Lemma write_blocks_ok j blocks d m b off data n :
  let r := mkRegion 0 size blocks sector in
  holds d m -> 0 <= b -> b * sector <= off < (b + Z.of_nat j) * sector ->
  (b + Z.of_nat j) * sector <= size -> 0 <= n <= Z.of_nat (length data) ->
  off + n <= (b + Z.of_nat j) * sector -> bytes_ok data ->
  wp (write_blocks step r j (b * sector) off data n)
    (fun x d' => x = inl 0 /\ exists m', holds d' m'
       /\ R m m' (off / sector * sector) (((off + Z.max n 1 - 1) / sector + 1) * sector)
            off (take (Z.to_nat n) data)) d.
Proof.
  intros r. pose proof (g_sector _ _ geo) as [Hsec _].
  revert d m b off data n. induction j as [|j IH]; intros d m b off data n Hd Hb Hoff Hsz Hn Hend Hby.
  { lia. }
  assert (0 <= b * sector) by (apply Z.mul_nonneg_nonneg; lia).
  cbn [write_blocks]. change (block_size r) with sector.
  replace (b * sector + sector) with ((b + 1) * sector) by lia.
  rewrite (proj2 (Z.geb_le _ _)) by lia. cbn [andb].
  destruct (Z.ltb_spec off ((b + 1) * sector)) as [Hin|Hout].
  2: { apply IH; (done || nia). }
  rewrite cmin_min. set (c := Z.min ((b + 1) * sector - off) n).
  assert ((b + 1) * sector <= size) by nia.
  assert (off / sector = b) as Hdiv
    by (symmetry; apply (Z.div_unique_pos _ _ b (off - sector * b)); lia).
  apply wp_bind. eapply wp_mono; [apply step_ok; (done || lia)|]. intros ret d1 (-> & m1 & Hd1 & HR1).
  cbn [ctrue Z.eqb negb]. rewrite orb_false_r. destruct (Z.eqb_spec n c) as [E|E].
  { wp_steps. split; [done|]. exists m1. split; [done|]. rewrite Hdiv.
    replace ((off + Z.max n 1 - 1) / sector) with b; [by rewrite E|].
    apply (Z.div_unique_pos _ _ b (off + Z.max n 1 - 1 - sector * b)); lia. }
  assert (length (take (Z.to_nat c) data) = Z.to_nat c) as Hlc by (rewrite length_take; lia).
  eapply wp_mono; [apply IH; try done; rewrite ?length_drop; try nia; by apply Forall_drop|].
  intros x d2 (-> & m2 & Hd2 & HR2). split; [done|]. exists m2. split; [done|].
  rewrite Z.div_mul in HR2 by lia.
  assert ((b + 1) * sector = off + Z.of_nat (length (take (Z.to_nat c) data))) as Emid by lia.
  replace (take (Z.to_nat n) data)
    with (take (Z.to_nat c) data ++ take (Z.to_nat (n - c)) (drop (Z.to_nat c) data))
    by (rewrite take_take_drop; f_equal; lia).
  assert ((b + 1) * sector + Z.max (n - c) 1 - 1 = off + Z.max n 1 - 1) as Elast by lia.
  rewrite Elast in HR2. rewrite Emid in HR1, HR2. rewrite Hdiv.
  pose proof Hd as [Hm _]. pose proof Hd1 as [Hm1 _].
  eapply R_app; [..|exact HR1|exact HR2]; try lia.
  rewrite !length_take, length_drop. set (e := off + Z.max n 1 - 1).
  assert (e < (b + Z.of_nat (S j)) * sector) as He by lia.
  pose proof (Z.div_lt_upper_bound e sector (b + Z.of_nat (S j)) Hsec ltac:(lia)).
  pose proof (Z.mul_succ_div_gt e sector Hsec). nia.
Qed.

Lemma write_regions_ok d m off data n :
  holds d m -> 0 <= off < size -> 0 <= n <= Z.of_nat (length data) -> off + n <= size ->
  bytes_ok data ->
  wp (write_regions step (dev f) (Z.to_nat (number_of_regions (dev f))) 0 off data n)
    (fun r d' => r = 0 /\ exists m', holds d' m'
       /\ R m m' (off / sector * sector) (((off + Z.max n 1 - 1) / sector + 1) * sector)
            off (take (Z.to_nat n) data)) d.
Proof.
  intros Hd Hoff Hn Hend Hb.
  destruct geo as [-> (blocks & rest & Hi & Hsz & Hbl) _ _ _ _]. change (Z.to_nat 1) with 1%nat.
  cbn [write_regions]. rewrite Hi. cbn [lookup list_lookup].
  cbn [r_offset region_size number_of_blocks].
  rewrite (proj2 (Z.geb_le _ _)), (proj2 (Z.ltb_lt _ _)) by lia. cbn [andb]. apply wp_bind.
  assert ((0 + Z.of_nat (Z.to_nat blocks)) * sector = size) as Hblk by (rewrite Z2Nat.id; lia).
  eapply wp_mono; [apply (write_blocks_ok _ blocks d m 0 off data n); rewrite ?Hblk; (done || lia)|].
  intros x d' [-> Hd']. by wp_steps.
Qed.
End Blocks.

(** [epcs_flash_write]: the result is the memory with the data programmed. *)
Lemma epcs_flash_write_ok d m off data n :
  holds d m -> 0 <= off < size -> 0 <= n <= Z.of_nat (length data) -> off + n <= size ->
  bytes_ok data ->
  wp (epcs_flash_write polls wips f off data n)
    (fun r d' => r = 0 /\ holds d' (program m off (take (Z.to_nat n) data))) d.
Proof.
  intros Hd Hoff Hn Hend Hb. unfold epcs_flash_write.
  eapply wp_mono; [apply (write_regions_ok _ (fun m m' _ _ off d => m' = program m off d)); try done|].
  - intros. eapply wp_mono; [apply write_only_ok; (done || nia)|]. intros r d' [-> Hd']. eauto.
  - intros ? ? ? ? ? ? d1 d2 mid ? ? ? -> ->. apply program_app; [lia|]. rewrite length_app. lia.
  - intros r d' (-> & m' & Hd' & ->). done.
Qed.

(** What the write with erase leaves: the data from [off] on; elsewhere in the
    blocks [lo, hi) the old byte or an erased one; the old memory outside. *)
Definition rewritten (m m' : list Z) (lo hi off : Z) (data : list Z) : Prop :=
  length m' = length m /\
  forall i : nat,
    if decide (off <= Z.of_nat i < off + Z.of_nat (length data))
    then m' !! i = data !! (i - Z.to_nat off)%nat
    else if decide (lo <= Z.of_nat i < hi) then m' !! i = m !! i \/ m' !! i = Some 255
    else m' !! i = m !! i.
☆ ☆ ☆ ☆
Take from the listing above each line that contains the string "change".

● **Result for this task**
  cbn [write_blocks]. change (block_size r) with sector.
  destruct geo as [-> (blocks & rest & Hi & Hsz & Hbl) _ _ _ _]. change (Z.to_nat 1) with 1%nat.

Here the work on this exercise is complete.